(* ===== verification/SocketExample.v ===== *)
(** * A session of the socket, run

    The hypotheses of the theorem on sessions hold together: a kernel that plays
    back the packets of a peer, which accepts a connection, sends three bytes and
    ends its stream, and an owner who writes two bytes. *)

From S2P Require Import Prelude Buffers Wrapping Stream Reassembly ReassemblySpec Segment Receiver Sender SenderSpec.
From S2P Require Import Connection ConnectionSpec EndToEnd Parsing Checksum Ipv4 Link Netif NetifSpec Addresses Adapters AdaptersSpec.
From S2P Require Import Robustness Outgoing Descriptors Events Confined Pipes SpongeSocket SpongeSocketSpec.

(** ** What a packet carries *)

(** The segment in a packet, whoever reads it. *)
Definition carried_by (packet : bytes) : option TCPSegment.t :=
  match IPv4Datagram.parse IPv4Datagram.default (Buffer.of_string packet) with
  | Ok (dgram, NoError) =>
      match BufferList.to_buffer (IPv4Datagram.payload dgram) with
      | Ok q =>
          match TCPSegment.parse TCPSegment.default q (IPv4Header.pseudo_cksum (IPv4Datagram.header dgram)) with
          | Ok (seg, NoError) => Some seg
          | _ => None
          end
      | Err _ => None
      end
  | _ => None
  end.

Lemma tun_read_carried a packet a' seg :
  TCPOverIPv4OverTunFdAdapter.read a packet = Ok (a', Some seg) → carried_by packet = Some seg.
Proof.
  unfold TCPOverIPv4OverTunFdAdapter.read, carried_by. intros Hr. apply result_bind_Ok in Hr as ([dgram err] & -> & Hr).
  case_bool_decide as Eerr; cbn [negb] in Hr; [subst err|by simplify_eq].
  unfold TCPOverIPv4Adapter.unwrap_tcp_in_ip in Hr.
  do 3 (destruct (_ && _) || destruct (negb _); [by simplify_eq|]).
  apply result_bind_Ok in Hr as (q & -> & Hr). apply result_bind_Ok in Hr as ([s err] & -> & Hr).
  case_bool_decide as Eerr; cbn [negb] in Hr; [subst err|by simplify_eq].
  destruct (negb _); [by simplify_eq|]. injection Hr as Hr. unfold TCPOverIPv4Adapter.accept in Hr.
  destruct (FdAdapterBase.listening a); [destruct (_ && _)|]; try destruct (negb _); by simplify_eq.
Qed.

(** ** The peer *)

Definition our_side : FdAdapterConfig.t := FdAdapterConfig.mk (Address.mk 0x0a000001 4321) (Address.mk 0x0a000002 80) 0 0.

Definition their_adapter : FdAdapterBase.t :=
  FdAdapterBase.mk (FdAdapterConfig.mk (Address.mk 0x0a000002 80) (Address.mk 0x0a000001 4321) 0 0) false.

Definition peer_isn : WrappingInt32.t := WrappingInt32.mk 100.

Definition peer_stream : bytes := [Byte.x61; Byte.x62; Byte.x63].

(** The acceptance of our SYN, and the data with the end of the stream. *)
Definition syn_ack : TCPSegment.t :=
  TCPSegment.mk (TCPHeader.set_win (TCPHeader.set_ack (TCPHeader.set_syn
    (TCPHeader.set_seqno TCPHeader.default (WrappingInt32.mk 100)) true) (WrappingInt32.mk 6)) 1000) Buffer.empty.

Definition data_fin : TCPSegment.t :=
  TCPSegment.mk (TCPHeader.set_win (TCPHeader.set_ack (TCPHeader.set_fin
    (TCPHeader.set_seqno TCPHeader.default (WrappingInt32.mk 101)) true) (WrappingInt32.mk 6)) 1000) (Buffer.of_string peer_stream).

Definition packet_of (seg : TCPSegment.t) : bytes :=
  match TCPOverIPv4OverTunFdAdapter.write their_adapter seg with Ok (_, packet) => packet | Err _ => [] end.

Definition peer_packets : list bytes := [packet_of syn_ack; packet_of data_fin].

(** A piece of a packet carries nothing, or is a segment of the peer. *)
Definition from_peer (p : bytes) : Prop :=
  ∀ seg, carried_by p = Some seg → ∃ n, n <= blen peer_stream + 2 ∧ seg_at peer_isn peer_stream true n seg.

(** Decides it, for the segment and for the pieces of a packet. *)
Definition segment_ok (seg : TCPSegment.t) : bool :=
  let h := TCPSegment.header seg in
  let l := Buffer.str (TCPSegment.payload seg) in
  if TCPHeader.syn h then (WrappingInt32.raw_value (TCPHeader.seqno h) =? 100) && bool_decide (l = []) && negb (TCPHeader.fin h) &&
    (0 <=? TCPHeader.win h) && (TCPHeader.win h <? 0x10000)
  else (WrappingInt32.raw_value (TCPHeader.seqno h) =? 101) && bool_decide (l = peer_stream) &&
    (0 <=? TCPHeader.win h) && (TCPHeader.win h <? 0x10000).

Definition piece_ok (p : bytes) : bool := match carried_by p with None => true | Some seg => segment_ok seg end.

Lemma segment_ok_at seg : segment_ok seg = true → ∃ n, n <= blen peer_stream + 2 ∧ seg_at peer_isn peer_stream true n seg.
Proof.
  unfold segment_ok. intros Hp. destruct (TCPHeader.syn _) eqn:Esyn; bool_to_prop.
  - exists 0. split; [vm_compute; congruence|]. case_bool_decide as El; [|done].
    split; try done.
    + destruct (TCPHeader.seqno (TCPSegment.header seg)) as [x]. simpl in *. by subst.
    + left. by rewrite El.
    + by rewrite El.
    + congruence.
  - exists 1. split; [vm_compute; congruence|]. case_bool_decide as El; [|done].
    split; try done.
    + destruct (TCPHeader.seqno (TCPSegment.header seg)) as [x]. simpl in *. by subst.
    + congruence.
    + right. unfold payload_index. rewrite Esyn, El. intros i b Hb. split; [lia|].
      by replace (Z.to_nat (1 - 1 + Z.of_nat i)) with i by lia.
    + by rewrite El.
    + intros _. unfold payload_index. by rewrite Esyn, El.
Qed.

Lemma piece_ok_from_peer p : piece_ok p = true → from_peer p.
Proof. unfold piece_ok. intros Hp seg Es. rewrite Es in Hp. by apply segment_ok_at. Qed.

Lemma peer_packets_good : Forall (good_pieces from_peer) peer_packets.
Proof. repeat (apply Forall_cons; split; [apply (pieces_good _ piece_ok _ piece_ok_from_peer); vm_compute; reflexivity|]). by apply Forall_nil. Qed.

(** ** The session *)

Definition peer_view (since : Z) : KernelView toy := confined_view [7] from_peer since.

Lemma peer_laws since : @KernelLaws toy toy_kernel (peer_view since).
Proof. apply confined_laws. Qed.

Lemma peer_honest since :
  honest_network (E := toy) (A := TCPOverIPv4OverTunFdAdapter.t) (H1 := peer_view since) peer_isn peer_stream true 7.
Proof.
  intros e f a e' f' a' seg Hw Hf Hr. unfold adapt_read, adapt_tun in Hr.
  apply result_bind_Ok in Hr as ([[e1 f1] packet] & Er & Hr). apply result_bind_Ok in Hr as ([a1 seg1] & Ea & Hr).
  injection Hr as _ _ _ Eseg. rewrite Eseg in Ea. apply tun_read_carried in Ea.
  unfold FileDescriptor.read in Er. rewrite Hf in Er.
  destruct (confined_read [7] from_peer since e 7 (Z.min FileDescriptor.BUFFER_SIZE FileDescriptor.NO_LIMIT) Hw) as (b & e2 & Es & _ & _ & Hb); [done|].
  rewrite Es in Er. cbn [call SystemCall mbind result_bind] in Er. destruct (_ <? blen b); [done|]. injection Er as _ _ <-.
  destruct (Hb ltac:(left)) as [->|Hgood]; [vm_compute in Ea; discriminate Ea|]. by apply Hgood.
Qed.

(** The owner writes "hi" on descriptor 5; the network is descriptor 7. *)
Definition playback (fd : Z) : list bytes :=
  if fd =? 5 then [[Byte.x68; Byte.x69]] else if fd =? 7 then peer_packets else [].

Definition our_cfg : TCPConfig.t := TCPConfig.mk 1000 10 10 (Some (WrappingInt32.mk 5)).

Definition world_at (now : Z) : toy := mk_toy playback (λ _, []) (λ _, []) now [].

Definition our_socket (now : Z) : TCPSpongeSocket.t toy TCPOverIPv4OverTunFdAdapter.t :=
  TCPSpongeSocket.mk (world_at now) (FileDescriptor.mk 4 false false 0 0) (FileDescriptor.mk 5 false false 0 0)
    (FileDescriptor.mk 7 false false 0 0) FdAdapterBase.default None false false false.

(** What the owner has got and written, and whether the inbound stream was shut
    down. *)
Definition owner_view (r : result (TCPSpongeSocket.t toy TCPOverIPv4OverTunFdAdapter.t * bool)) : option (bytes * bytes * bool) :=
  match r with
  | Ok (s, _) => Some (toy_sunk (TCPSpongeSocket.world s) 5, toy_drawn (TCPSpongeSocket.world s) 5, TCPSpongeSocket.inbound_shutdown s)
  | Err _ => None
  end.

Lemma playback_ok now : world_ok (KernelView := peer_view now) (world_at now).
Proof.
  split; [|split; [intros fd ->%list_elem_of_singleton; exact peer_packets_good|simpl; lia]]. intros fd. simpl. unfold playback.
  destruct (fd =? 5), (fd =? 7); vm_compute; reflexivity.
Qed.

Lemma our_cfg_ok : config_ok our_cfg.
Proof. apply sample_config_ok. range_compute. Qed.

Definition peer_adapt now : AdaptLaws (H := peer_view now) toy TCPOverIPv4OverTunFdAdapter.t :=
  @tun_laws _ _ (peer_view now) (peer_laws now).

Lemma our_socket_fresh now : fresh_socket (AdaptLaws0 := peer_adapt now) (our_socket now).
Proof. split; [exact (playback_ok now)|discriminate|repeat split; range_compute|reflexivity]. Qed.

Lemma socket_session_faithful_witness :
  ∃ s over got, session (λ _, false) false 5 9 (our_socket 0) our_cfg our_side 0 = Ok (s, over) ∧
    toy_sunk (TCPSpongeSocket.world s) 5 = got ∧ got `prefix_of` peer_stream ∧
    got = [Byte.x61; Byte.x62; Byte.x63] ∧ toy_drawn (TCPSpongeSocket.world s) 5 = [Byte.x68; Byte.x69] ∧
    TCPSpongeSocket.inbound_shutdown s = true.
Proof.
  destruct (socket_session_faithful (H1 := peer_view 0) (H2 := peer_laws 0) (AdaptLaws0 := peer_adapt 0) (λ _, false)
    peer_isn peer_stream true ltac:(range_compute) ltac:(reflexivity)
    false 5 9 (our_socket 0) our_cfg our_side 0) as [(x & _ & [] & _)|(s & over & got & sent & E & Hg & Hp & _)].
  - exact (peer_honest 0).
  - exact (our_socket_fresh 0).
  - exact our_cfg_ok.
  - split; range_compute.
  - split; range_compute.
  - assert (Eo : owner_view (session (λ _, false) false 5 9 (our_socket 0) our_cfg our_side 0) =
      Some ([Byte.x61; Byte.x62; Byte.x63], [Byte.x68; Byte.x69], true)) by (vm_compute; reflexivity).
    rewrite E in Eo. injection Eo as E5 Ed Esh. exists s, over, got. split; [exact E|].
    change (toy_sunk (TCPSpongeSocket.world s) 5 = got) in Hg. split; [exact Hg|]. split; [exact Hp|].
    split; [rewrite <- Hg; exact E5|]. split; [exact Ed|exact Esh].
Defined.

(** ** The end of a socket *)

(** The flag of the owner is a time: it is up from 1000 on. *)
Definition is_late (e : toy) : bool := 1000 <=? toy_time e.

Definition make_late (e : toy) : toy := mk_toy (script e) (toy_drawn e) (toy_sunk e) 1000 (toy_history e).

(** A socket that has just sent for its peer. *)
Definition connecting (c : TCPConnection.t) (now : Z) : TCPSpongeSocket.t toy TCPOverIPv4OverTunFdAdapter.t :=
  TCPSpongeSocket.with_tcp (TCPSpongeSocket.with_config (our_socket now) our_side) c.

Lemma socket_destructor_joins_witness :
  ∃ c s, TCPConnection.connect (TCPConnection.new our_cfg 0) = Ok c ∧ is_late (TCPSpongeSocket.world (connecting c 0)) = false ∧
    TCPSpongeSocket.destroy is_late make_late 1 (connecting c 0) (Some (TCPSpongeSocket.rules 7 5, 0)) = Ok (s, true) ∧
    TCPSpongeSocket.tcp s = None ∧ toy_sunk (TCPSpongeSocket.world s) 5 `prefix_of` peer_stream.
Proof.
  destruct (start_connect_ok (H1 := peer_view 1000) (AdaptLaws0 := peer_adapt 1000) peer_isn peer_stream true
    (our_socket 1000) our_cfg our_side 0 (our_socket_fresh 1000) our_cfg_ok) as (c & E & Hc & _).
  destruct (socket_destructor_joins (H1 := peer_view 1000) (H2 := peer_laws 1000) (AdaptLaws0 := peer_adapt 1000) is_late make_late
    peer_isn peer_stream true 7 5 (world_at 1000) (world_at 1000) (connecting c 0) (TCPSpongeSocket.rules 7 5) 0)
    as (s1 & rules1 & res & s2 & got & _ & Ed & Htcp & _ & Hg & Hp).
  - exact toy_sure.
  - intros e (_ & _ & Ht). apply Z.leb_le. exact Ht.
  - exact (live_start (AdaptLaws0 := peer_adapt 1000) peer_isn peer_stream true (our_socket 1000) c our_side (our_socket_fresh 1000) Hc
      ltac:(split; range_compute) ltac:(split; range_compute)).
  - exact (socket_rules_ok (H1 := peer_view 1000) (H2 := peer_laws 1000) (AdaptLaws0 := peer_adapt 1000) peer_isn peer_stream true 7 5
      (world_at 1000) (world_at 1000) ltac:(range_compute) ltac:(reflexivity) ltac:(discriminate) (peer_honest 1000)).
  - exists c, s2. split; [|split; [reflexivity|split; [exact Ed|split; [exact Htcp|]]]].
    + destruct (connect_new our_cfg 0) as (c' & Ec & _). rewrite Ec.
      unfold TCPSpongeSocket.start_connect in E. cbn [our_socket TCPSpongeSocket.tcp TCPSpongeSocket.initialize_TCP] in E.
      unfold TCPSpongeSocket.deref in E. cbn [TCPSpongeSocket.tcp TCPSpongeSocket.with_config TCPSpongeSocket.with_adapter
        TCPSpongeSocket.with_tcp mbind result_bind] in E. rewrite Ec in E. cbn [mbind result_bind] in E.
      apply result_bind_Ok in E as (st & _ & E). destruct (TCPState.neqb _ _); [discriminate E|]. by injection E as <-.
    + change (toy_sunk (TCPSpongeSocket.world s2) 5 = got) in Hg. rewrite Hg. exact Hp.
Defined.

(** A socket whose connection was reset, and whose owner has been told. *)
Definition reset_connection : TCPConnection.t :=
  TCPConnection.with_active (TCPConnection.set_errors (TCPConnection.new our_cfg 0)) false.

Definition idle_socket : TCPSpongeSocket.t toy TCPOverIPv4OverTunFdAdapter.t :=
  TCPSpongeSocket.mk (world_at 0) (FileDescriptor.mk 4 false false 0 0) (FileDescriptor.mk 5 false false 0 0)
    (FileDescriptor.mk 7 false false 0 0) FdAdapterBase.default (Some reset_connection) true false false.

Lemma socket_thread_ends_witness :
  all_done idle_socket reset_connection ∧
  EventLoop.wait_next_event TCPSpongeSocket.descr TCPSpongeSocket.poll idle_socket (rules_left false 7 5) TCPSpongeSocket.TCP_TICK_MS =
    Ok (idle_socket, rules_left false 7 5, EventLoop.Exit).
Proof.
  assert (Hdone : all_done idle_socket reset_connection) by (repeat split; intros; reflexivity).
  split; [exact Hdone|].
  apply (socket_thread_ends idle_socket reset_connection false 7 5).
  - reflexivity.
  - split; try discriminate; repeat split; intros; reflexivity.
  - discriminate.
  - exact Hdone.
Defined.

TASK BRIEF:
Show every line above in which the word "FdAdapterConfig" is found.

RESULT OF THE EXERCISE:
Definition our_side : FdAdapterConfig.t := FdAdapterConfig.mk (Address.mk 0x0a000001 4321) (Address.mk 0x0a000002 80) 0 0.
  FdAdapterBase.mk (FdAdapterConfig.mk (Address.mk 0x0a000002 80) (Address.mk 0x0a000001 4321) 0 0) false.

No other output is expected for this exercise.